Il est 9 heures du matin un lundi et nous attendons Monsieur Desmazière notre professeur d'histoire économique. Le cours devait commencer à 8h25, Monsieur Desmazière est fréquemment en retard de 10 minutes, parfois un quart d'heure, mais une demi-heure ce n'est pas dans ses habitudes. - Bon, Ivan, tu vas voir ce qui se passe ? Ivan, le délégué de notre classe HEC1B, le gars le plus prétentieux que j'aie jamais rencontré, un prince russe à la mèche beige qui lui tombe devant les yeux, consent à remonter le couloir en direction du bureau de Monsieur Fumet, le préfet des études de nos classes prépa. Au bout de cinq minutes, il revient - Non, Desmaze n'a pas téléphoné. Fumet nous demande de rester à nos places et de réviser pour nos colles de demain soir.
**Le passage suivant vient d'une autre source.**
(** Heartbeats that are interrupted: a tick of a monitor that is not stopped
    starts one, and each of its accesses is a step. *)
Inductive event := EOp (o : op) | ETick (a : nat) | EStep (i : nat) (ok : bool).

Definition step (st : BusProxies * list beat) (e : event) : BusProxies * list beat :=
  let '(s, bs) := st in
  match e with
  | EOp o => (apply s o, bs)
  | ETick a => match monitors s !! a with Some m => if stopped m then st else (s, (bs ++ [MkBeat a BWait])%list) | None => st end
  | EStep i ok => match bs !! i with Some b => let '(b, s) := doHeartBeat ok b s in (s, <[i := b]> bs) | None => st end
  end.

Definition run_events (es : list event) : BusProxies * list beat := foldl step (no_proxies, []) es.

(** [processFunctionTaskEvent] and [IsTaskNode]: an update of a node whose
    value gives its address, or its deletion. *)
Definition IsTaskNode (key : string) : bool :=
  let strs := Split key "/" in
  if negb (length strs =? 13)%nat then true
  else negb (bool_decide (strs !! 6%nat = Some "0")) || negb (bool_decide (strs !! 8%nat = Some "function-task")).

Definition processFunctionTaskEvent (c : settings) (put : bool) (key : string) (nodeIP : option string) (s : BusProxies) : BusProxies :=
  if put then match nodeIP with Some ip => Add c key ip s | None => s end else Delete key s.

(** * Properties

    Bus proxies: the balancer holds exactly the healthy ones. *)


Local Open Scope list_scope.
Local Open Scope nat_scope.

(** ** A heartbeat that nothing interrupts *)

Definition beat_result (ok : bool) (m : monitor) : monitor :=
  if ok then MkMonitor (mo_ip m) (threshold m) 0 true (stopped m)
  else
    let cur := wrapS 32 (count m + 1) in
    MkMonitor (mo_ip m) (threshold m) cur (healthy m && negb (threshold m <=? cur)%Z) (stopped m).

(** The balancer follows a change of the status. *)
Definition balance (m m' : monitor) (lb : CHGeneric) : CHGeneric :=
  match healthy m, healthy m' with
  | false, true => ch_Add lb (NodeString (mo_ip m))
  | true, false => ch_Remove lb (NodeString (mo_ip m))
  | _, _ => lb
  end.

Lemma alter_known {A} (f : A → A) (M : gmap nat A) a x : M !! a = Some x → alter f a M = <[a := f x]> M.
Proof.
  intros H. apply map_eq. intros j. destruct (decide (a = j)) as [->|Hn].
  - by rewrite lookup_alter_eq, lookup_insert_eq, H.
  - by rewrite lookup_alter_ne, lookup_insert_ne.
Qed.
Certains d'entre nous ont déjà sorti leurs cahiers et leurs fiches depuis 8 h 35 ; ils replongent la tête dans leurs révisions. D'autres, dont je fais partie, préférent échanger avec leurs voisins des blagues et des dessins et les récits du week-end, enfin, du samedi soir et du dimanche. Je suis assise entre Martin et Violaine. Je fais mine de ne pas remarquer qu'ils se draguent derrière mon dos. Officiellement on est copains tous les 3, à égalité. De temps en temps je jette un oeil au quatrième rang. Le garçon a la tête penchée et je ne vois que sa touffe de cheveux, le haut de son corps qui s'agite légèrement. J'en déduis qu'il dessine des visages sur son cahier d'éco. Un jour, il me les a montrés. Des visages d'enfant étonnés, des silhouettes d'homme à la fois evanescents et cubiques, esquissés au stylo bille.
10h15. Le cours qui devait durer 2 heures, se termine officiellement dans 10 minutes. La porte de notre classe s'ouvre. Monsieur Desmazière entre d'un pas pesant qui n'est pas son pas habituel. Son bras gauche est pris dans une écharpe blanche, une écharpe médicale. Sa main est bandée. Sous son blazer bleu marine, sa chemise blanche est froissée. - Pardonnez-moi les enfants, nous dit-il d'une voix lasse qui là encore tranche avec son énergie coutumière. - J'ai dû faire un détour par le dispensaire...
Le dispensaire. Comme il parle cet homme. Il se croit toujours un peu au 19ème siècle. Pourtant à la louche, il est âgé de 40 ans, à peine. -Qu'est-ce qui vous est arrivé, Msieur ? s'enquit Martin.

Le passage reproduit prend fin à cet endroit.